Mr. Horace Ford, who has a preoccupation with another time, a time of childhood, a time of growing up, a time of street games, stickball and hide-'n-go-seek. He has a reluctance to check out a mirror and see the nature of his image: proof positive that the time he dwells in has already passed him by. But in a moment or two he'll discover that mechanical toys and memories and daydreaming and wishful thinking and all manner of odd and special events can lead one into a special province, uncharted and unmapped, a country of both shadow and substance known as the Twilight Zone.

==Plot==
Horace Ford is a 38-year-old toy designer whose life is dominated by blissfully happy memories of his childhood. His colleagues, wife, and mother have all become increasingly frustrated with his obsession.

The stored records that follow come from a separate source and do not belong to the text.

(* ===== verification/Recognition.v ===== *)
(** * The recognition runtime

    [recognition-runtime]: actors, trust domains, passports and capability
    tokens with their registries, the ten policies in their order, revocation,
    the hash-linked evidence ledger, and [verifyAction], which composes them with
    an authority graph, an approval runtime and the standing of external agents.

    One state holds the registries and the ledger; an operation is a computation
    on it that may throw. The clock, the generator of ids and the three
    integrations are functions of the number of calls made so far. Delegation
    depths are integers. An item of evidence is any JSON value, as the callers of
    the runtime hand them over unread: the property [type] of [null] throws. *)

From S2P Require Import Prelude Decimal Js JsMap StableJson HashChain.

Local Open Scope Z_scope.
Local Open Scope frontera_scope.

(** ** Records *)

Inductive ActorType := at_human | at_organization | at_agent | at_system | at_external | at_unknown.
Inductive ActorStatus := as_recognized | as_unrecognized | as_suspended | as_revoked | as_expired | as_unknown.
Inductive CredentialStatus := cr_valid | cr_expired | cr_suspended | cr_revoked.
#[export] Instance ActorType_eq_dec : EqDecision ActorType.
Proof. solve_decision. Defined.
#[export] Instance ActorStatus_eq_dec : EqDecision ActorStatus.
Proof. solve_decision. Defined.
#[export] Instance CredentialStatus_eq_dec : EqDecision CredentialStatus.
Proof. solve_decision. Defined.
Definition actor_type_name (t : ActorType) : string :=
  match t with at_human => "human" | at_organization => "organization" | at_agent => "agent" | at_system => "system" | at_external => "external" | at_unknown => "unknown" end.
Definition actor_status_name (s : ActorStatus) : string :=
  match s with
  | as_recognized => "recognized" | as_unrecognized => "unrecognized" | as_suspended => "suspended" | as_revoked => "revoked" | as_expired => "expired" | as_unknown => "unknown"
  end.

One day, he decides to revisit his childhood neighborhood. Ford discovers, to his amazement, that it has not changed. He recognizes the boys he played with in his childhood—who have not aged. Frightened, he returns to his apartment, but he visits his old neighborhood again on each of the next several nights. Each night the same scene plays out and he stays slightly longer, before returning to his apartment.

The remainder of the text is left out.